The persistance of nomenclature


Yesteraday, I was struck by the fact that in a technological world, nomenclature
outlasts the items it refers to.

When I first joined Microsoft (“The year was 1994. The place was Redmond, Washington…”),
we used MS Mail for email, and for scheduling, there was part of it named Schedule+.
If you wanted somebody to schedule a time with you, you would ask them to “sched+”
a meeting with you.

That usage has persisted over the years, and just yesterday I found myself using it.
As I used it, I wondered if the person I was sending that message to had ever actually
used Schedule+.

There’s a similar situation with our bug tracking software. For years, we used various
releases of an internal product named “Raid”, and though we moved to Product Studio
(the “studio” term shows up a lot…), you still “Raid” a bug, and probably always
will.

When new people start and you have to explain this to them, you feel a bit strange
(don’t worry about uncle Herbert. He does think that he’s a plant and insist we water
him every day, but other than that, he’s perfectly all right).

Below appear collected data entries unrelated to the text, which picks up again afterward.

(** X2.  A file that is missing, or shorter than 4 bytes, is invalid for every
    kind, the unknown kinds included. *)
Theorem validateFileType_missing_or_short (path kind : string) (w : World) :
  match files w !! path with
  | None => True
  | Some buffer => length buffer < 4
  end ->
  validateFileType path kind w = (Ok false, w).
Proof.
  unfold validateFileType, try_catch, mbind, M_bind, bind, stat_size, readFile.
  destruct (files w !! path) as [buffer|]; cbn beta iota; [|reflexivity].
  intros Hshort. apply Nat.ltb_lt in Hshort. rewrite Hshort. reflexivity.
Qed.

Lemma validateFileType_missing_or_short_witness :
  validateFileType "assets/module_0.mp4" "image" emptyWorld =
    (Ok false, emptyWorld) /\
  validateFileType "clip.bin" "other" (worldWith "clip.bin" [x00; x01]) =
    (Ok false, worldWith "clip.bin" [x00; x01]).
Proof.
  split.
  - apply (validateFileType_missing_or_short "assets/module_0.mp4" "image"
             emptyWorld). exact I.
  - apply (validateFileType_missing_or_short "clip.bin" "other"
             (worldWith "clip.bin" [x00; x01])). vm_compute. lia.
Defined.

(** X3.  For a file of at least 4 bytes, the answer for the kind "image" is
    true exactly when the file starts with the PNG, the JPEG or the GIF
    signature. *)
Theorem validateFileType_image (w : World) (path : string) (buffer : list byte) :
  files w !! path = Some buffer ->
  4 <= length buffer ->
  (validateFileType path "image" w = (Ok true, w) <->
   take 4 buffer = pngSignature \/ take 3 buffer = jpegSignature \/
   take 4 buffer = gifSignature).
Proof.
  intros Hfile Hlen. run_validate Hfile.
  assert ((length buffer <? 4)%nat = false) as -> by (apply Nat.ltb_ge; lia).
  read_file Hfile.
  rewrite <- png_check, <- jpeg_check, <- gif_check.
  destruct (byteIs buffer 0 x89 && _ && _ && _);
    destruct (byteIs buffer 0 xff && _ && _);
    destruct (byteIs buffer 0 x47 && _ && _ && _); simpl;
    split; auto; try discriminate;
    intros [H|[H|H]]; discriminate.
Qed.

Lemma validateFileType_image_witness :
  validateFileType "logo.png" "image" (worldWith "logo.png" pngFile) =
    (Ok true, worldWith "logo.png" pngFile) /\
  validateFileType "logo.png" "image" (worldWith "logo.png" mp4File) <>
    (Ok true, worldWith "logo.png" mp4File).
Proof.
  split.
  - apply (validateFileType_image (worldWith "logo.png" pngFile) "logo.png"
             pngFile); [reflexivity|simpl; lia|left; reflexivity].
  - intros Haccepted.
    apply (validateFileType_image (worldWith "logo.png" mp4File) "logo.png"
             mp4File) in Haccepted; [|reflexivity|simpl; lia].
    destruct Haccepted as [Hsig|[Hsig|Hsig]]; discriminate Hsig.
Defined.
(** X8: on a bipartite graph, in the state returned, the partner a woman
    holds has proposed to her, and no man who has proposed to her has a
    higher score with her: she holds the best of her suitors.  A woman who
    is still free has not been proposed to. *)
Theorem woman_holds_best_suitor (c : caller_store)
  (compare : Z -> Z -> bool) (fuel : nat) :
  wf_graph (st_graph c) ->
  bipartite (st_graph c) ->
  iteration_bound (st_graph c) <= fuel ->
  exists k s,
    snd (stable_marriage fuel c compare) = Returned k s
    /\ (forall w q, is_black (labels_of c w) = false ->
          In q (adjacent (st_graph c) w) ->
          engaged_to_map s (w, q) = true ->
          has_proposed_map s (q, w) = true
          /\ forall m, has_proposed_map s (m, w) = true ->
               (st_preference c (w, m) <= st_preference c (w, q))%Z)
    /\ forall w m, free_map s w = true -> has_proposed_map s (m, w) = false.
Proof.
  intros WF Bip Hf.
  pose proof (proj1 (bipartite_accepted _ (st_color c) WF) Bip) as Acc.
  destruct (returned_reachable c compare WF Acc fuel Hf)
    as [k [s [s' [R [_ [Rs [Ee [Ef Ep]]]]]]]].
  pose proof (labels_proper_of_accepted c WF Acc) as P.
  destruct (answered_reachable (st_graph c) (st_preference c) compare
              (labels_of c) P _ s' Rs (sound_initial _ _ _)
              (answered_initial _ _ _ _)) as [So An].
  pose proof (wooed_reachable _ _ _ _ _ _ Rs
                (wooed_initial _ (labels_of c) _)) as Wo.
  pose proof (courted_reachable _ _ _ _ _ _ Rs (courted_initial _ _)) as Co.
  exists k, s. split; [exact R|]. rewrite Ee, Ef, Ep. split.
  - intros w q. apply best_suitor; assumption.
  - intros w m. eapply free_unasked; eauto.
Qed.

Lemma woman_holds_best_suitor_witness :
  exists k s,
    snd (stable_marriage 26 Test.store Test.greater_equal) = Returned k s
    /\ (forall w q, is_black (labels_of Test.store w) = false ->
          In q (adjacent Test.g w) ->
          engaged_to_map s (w, q) = true ->
          has_proposed_map s (q, w) = true
          /\ forall m, has_proposed_map s (m, w) = true ->
               (Test.map_preferences (w, m) <= Test.map_preferences (w, q))%Z)
    /\ forall w m, free_map s w = true -> has_proposed_map s (m, w) = false.
Proof.
  apply (woman_holds_best_suitor Test.store Test.greater_equal 26).
  - exact (proj1 test_accepted).
  - exact test_bipartite.
  - vm_compute. lia.
Defined.

(** X9: on a bipartite graph, in the state returned, a man who is marked
    not free is engaged, or holds no engaged relation and has no option
    left: each woman he has relations with, both ways, either holds a
    partner of a score at least as high as his and has been proposed to by
    him, or is joined to him by a relation whose score does not pass the
    policy against 0 (lines 255-260). *)
Theorem man_out_has_no_option (c : caller_store) (compare : Z -> Z -> bool)
  (fuel : nat) :
  wf_graph (st_graph c) ->
  bipartite (st_graph c) ->
  iteration_bound (st_graph c) <= fuel ->
  exists k s,
    snd (stable_marriage fuel c compare) = Returned k s
    /\ forall m, is_black (labels_of c m) = true -> free_map s m = false ->
         (exists w, In w (adjacent (st_graph c) m)
            /\ engaged_to_map s (m, w) = true)
         \/ ((forall w, In w (adjacent (st_graph c) m) ->
                engaged_to_map s (m, w) = false)
             /\ forall w, In w (adjacent (st_graph c) m) ->
                  In m (adjacent (st_graph c) w) ->
                  (has_proposed_map s (m, w) = true
                   /\ exists q, In q (adjacent (st_graph c) w)
                        /\ engaged_to_map s (w, q) = true
                        /\ (st_preference c (w, m)
                            <= st_preference c (w, q))%Z)
                  \/ (has_proposed_map s (m, w) = false
                      /\ compare (st_preference c (m, w)) 0%Z = false)).
Proof.
  intros WF Bip Hf.
  pose proof (proj1 (bipartite_accepted _ (st_color c) WF) Bip) as Acc.
  destruct (returned_reachable c compare WF Acc fuel Hf)
    as [k [s [s' [R [_ [Rs [Ee [Ef Ep]]]]]]]].
  pose proof (labels_proper_of_accepted c WF Acc) as P.
  destruct (answered_reachable (st_graph c) (st_preference c) compare
              (labels_of c) P _ s' Rs (sound_initial _ _ _)
              (answered_initial _ _ _ _)) as [So An].
  pose proof (settled_reachable (st_graph c) (st_preference c) compare
                (labels_of c) P _ s' Rs (sound_initial _ _ _)
                (settled_initial _ _ _ _ _)) as Se.
  exists k, s. split; [exact R|]. rewrite Ee, Ef, Ep.
  intros m Bm Fm. destruct (Se m Bm Fm) as [Eng | [[_ [_ Id]] Sp]];
    [left; exact Eng|right].
  split; [exact Id|]. intros w Hw Hm.
  destruct (has_proposed_map s' (m, w)) eqn:Pm.
  - left. split; [reflexivity|]. exact (An m w Bm Hw Hm Pm).
  - right. split; [reflexivity|]. now apply Sp.
Qed.

Lemma man_out_has_no_option_witness :
  exists k s,
    snd (stable_marriage 26 Test.store Test.greater_equal) = Returned k s
    /\ forall m, is_black (labels_of Test.store m) = true ->
         free_map s m = false ->
         (exists w, In w (adjacent Test.g m)
            /\ engaged_to_map s (m, w) = true)
         \/ ((forall w, In w (adjacent Test.g m) ->
                engaged_to_map s (m, w) = false)
             /\ forall w, In w (adjacent Test.g m) ->
                  In m (adjacent Test.g w) ->
                  (has_proposed_map s (m, w) = true
                   /\ exists q, In q (adjacent Test.g w)
                        /\ engaged_to_map s (w, q) = true
                        /\ (Test.map_preferences (w, m)
                            <= Test.map_preferences (w, q))%Z)
                  \/ (has_proposed_map s (m, w) = false
                      /\ Test.greater_equal (Test.map_preferences (m, w)) 0%Z
                         = false)).
Proof.
  apply (man_out_has_no_option Test.store Test.greater_equal 26).
  - exact (proj1 test_accepted).
  - exact test_bipartite.
  - vm_compute. lia.
Defined.

(** X10: on a bipartite graph, [is_engaged] on the engagement the call
    leaves reads back the partner: for an engaged relation from v to u it
    returns u for v and v for u. *)
Theorem partner_read_back (c : caller_store) (compare : Z -> Z -> bool)
  (fuel : nat) :
  wf_graph (st_graph c) ->
  bipartite (st_graph c) ->
  iteration_bound (st_graph c) <= fuel ->
  (exists k s, snd (stable_marriage fuel c compare) = Returned k s)
  /\ forall v u, In u (adjacent (st_graph c) v) ->
       st_engaged (fst (stable_marriage fuel c compare)) (v, u) = true ->
       is_engaged v (st_graph c)
         (st_engaged (fst (stable_marriage fuel c compare))) = (u, true)
       /\ is_engaged u (st_graph c)
            (st_engaged (fst (stable_marriage fuel c compare))) = (v, true).
Proof.
  intros WF Bip Hf.
  pose proof (proj1 (bipartite_accepted _ (st_color c) WF) Bip) as Acc.
  destruct (returned_reachable c compare WF Acc fuel Hf)
    as [k [s [s' [R [E [Rs _]]]]]].
  pose proof (labels_proper_of_accepted c WF Acc) as P.
  pose proof (sound_reachable (st_graph c) (st_preference c) compare
                (labels_of c) P _ s' Rs (sound_initial _ _ _)) as So.
  split; [eauto|]. rewrite E. intros v u Hu Ev.
  destruct (sound_symmetric _ _ _ So _ _ Hu Ev) as [Hv Eu].
  split; apply is_engaged_partner; auto; intros b b';
    apply (sound_monogamous _ _ _ So).
Qed.

Lemma partner_read_back_witness :
  (exists k s,
      snd (stable_marriage 26 Test.store Test.greater_equal) = Returned k s)
  /\ forall v u, In u (adjacent Test.g v) ->
       st_engaged (fst (stable_marriage 26 Test.store Test.greater_equal))
         (v, u) = true ->
       is_engaged v Test.g
         (st_engaged (fst (stable_marriage 26 Test.store Test.greater_equal)))
       = (u, true)
       /\ is_engaged u Test.g
            (st_engaged
               (fst (stable_marriage 26 Test.store Test.greater_equal)))
          = (v, true).
Proof.
  apply (partner_read_back Test.store Test.greater_equal 26).
  - exact (proj1 test_accepted).
  - exact test_bipartite.
  - vm_compute. lia.
Defined.

(** X11: what the caller leaves in the engaged flags does not matter: two
    calls that differ only in the flags passed in take the same number of
    turns and end with the same flags on every relation, or end in the same
    way without returning. *)
Theorem caller_flags_ignored (fuel : nat) (c : caller_store)
  (compare : Z -> Z -> bool) (engaged0 : edge -> bool) :
  agree (st_graph c) (snd (stable_marriage fuel c compare))
    (snd (stable_marriage fuel (with_engaged c engaged0) compare)).
Proof.
  rewrite !stable_marriage_run. apply run_agree; reflexivity.
Qed.
(** X13.  A vote is cast only after the three steps before it went
    through: whenever a run makes a fourth call, the registration returned,
    the login returned an object with a truthy [access_token], and the
    creation returned an object with a truthy [id] whose first option is an
    object with a truthy [id]; the fourth call is then the vote for this poll
    and option under this token. *)
Theorem vote_only_after_creation (w : World) :
  (4 <= List.length (trace w))%nat ->
  exists token poll_id option_id,
    registered w
    /\ logged_in w token
    /\ created w token poll_id option_id
    /\ firstn 4 (trace w) = firstn 4 (script w token poll_id option_id).
Proof.
  unfold trace. rewrite main_script.
  destruct (snd (step_register (username w) w initial)) as [[]|e] eqn:Hregister;
    [ rewrite (bind_ok _ _ _ _ tt Hregister)
    | rewrite (bind_raise _ _ _ _ e Hregister); cbn [fst];
      rewrite step_register_sends; cbn; lia ].
  pose proof (step_register_sends (username w) w initial) as Hsent1.
  cbn [sent initial app] in Hsent1.
  apply step_register_went_through in Hregister. cbn [sent initial] in Hregister.
  set (st1 := fst (step_register (username w) w initial)) in *.
  unfold after_register. rewrite print_then.
  set (st1' := mkState (sent st1) (stdout st1 ++ [rule])).
  destruct (snd (step_login (username w) w st1')) as [token|e] eqn:Hlogin;
    [ rewrite (bind_ok _ _ _ _ token Hlogin)
    | rewrite (bind_raise _ _ _ _ e Hlogin); cbn [fst];
      rewrite step_login_sends; cbn [sent st1']; rewrite Hsent1; cbn; lia ].
  pose proof (step_login_sends (username w) w st1') as Hsent2.
  cbn [sent st1'] in Hsent2. rewrite Hsent1 in Hsent2. cbn [app] in Hsent2.
  apply step_login_went_through in Hlogin.
  cbn [sent st1'] in Hlogin. rewrite Hsent1 in Hlogin.
  set (st2 := fst (step_login (username w) w st1')) in *.
  unfold after_login. rewrite print_then.
  set (st2' := mkState (sent st2) (stdout st2 ++ [rule])).
  destruct (snd (step_create token w st2')) as [[poll_id option_id]|e] eqn:Hcreate;
    [ rewrite (bind_ok _ _ _ _ (poll_id, option_id) Hcreate)
    | rewrite (bind_raise _ _ _ _ e Hcreate); cbn [fst];
      rewrite step_create_sends; cbn [sent st2']; rewrite Hsent2; cbn; lia ].
  pose proof (step_create_sends token w st2') as Hsent3.
  cbn [sent st2'] in Hsent3. rewrite Hsent2 in Hsent3. cbn [app] in Hsent3.
  apply step_create_went_through in Hcreate.
  cbn [sent st2'] in Hcreate. rewrite Hsent2 in Hcreate.
  set (st3 := fst (step_create token w st2')) in *.
  intros _.
  exists token, poll_id, option_id.
  split; [ exact Hregister | ].
  split; [ exact Hlogin | ].
  split; [ exact Hcreate | ].
  destruct (after_create_prefix poll_id option_id token w st3) as [n Hn].
  fold create_op in Hsent3.
  rewrite Hn, Hsent3. destruct n; reflexivity.
Qed.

This morning, I was looking for more examples of this. Record/CD is one, though I
always use “album”, and I think that’s still true if you choose to buy your
music. Since IP pays for my motorcycle, my skiing, I buy all my music.

Are there other examples of this?

 

 


Comments (6)

  1. David says:

    When did you last ‘dial’ a telephone?

  2. Or "crank" an engine?

    PS – What kind of bike do you ride? Any photos?

  3. Kevin Daly says:

    Well, it’s not a verb, but SAS has (or at least it did the last time I used it) a "Cards" statement used to introduce data definitions.
    And let’s not forget the set of teletype codes in ASCII (my personal favourite being BEL, or as I like to think of it, "Ding". There was a time when computers such as the BBC Micro would faithfully produce a "beep" whenever you typed Ctr-G, in deference to the ghosts of vanished teletype machines. The Amiga substituted a screen flash and, I think, "beep).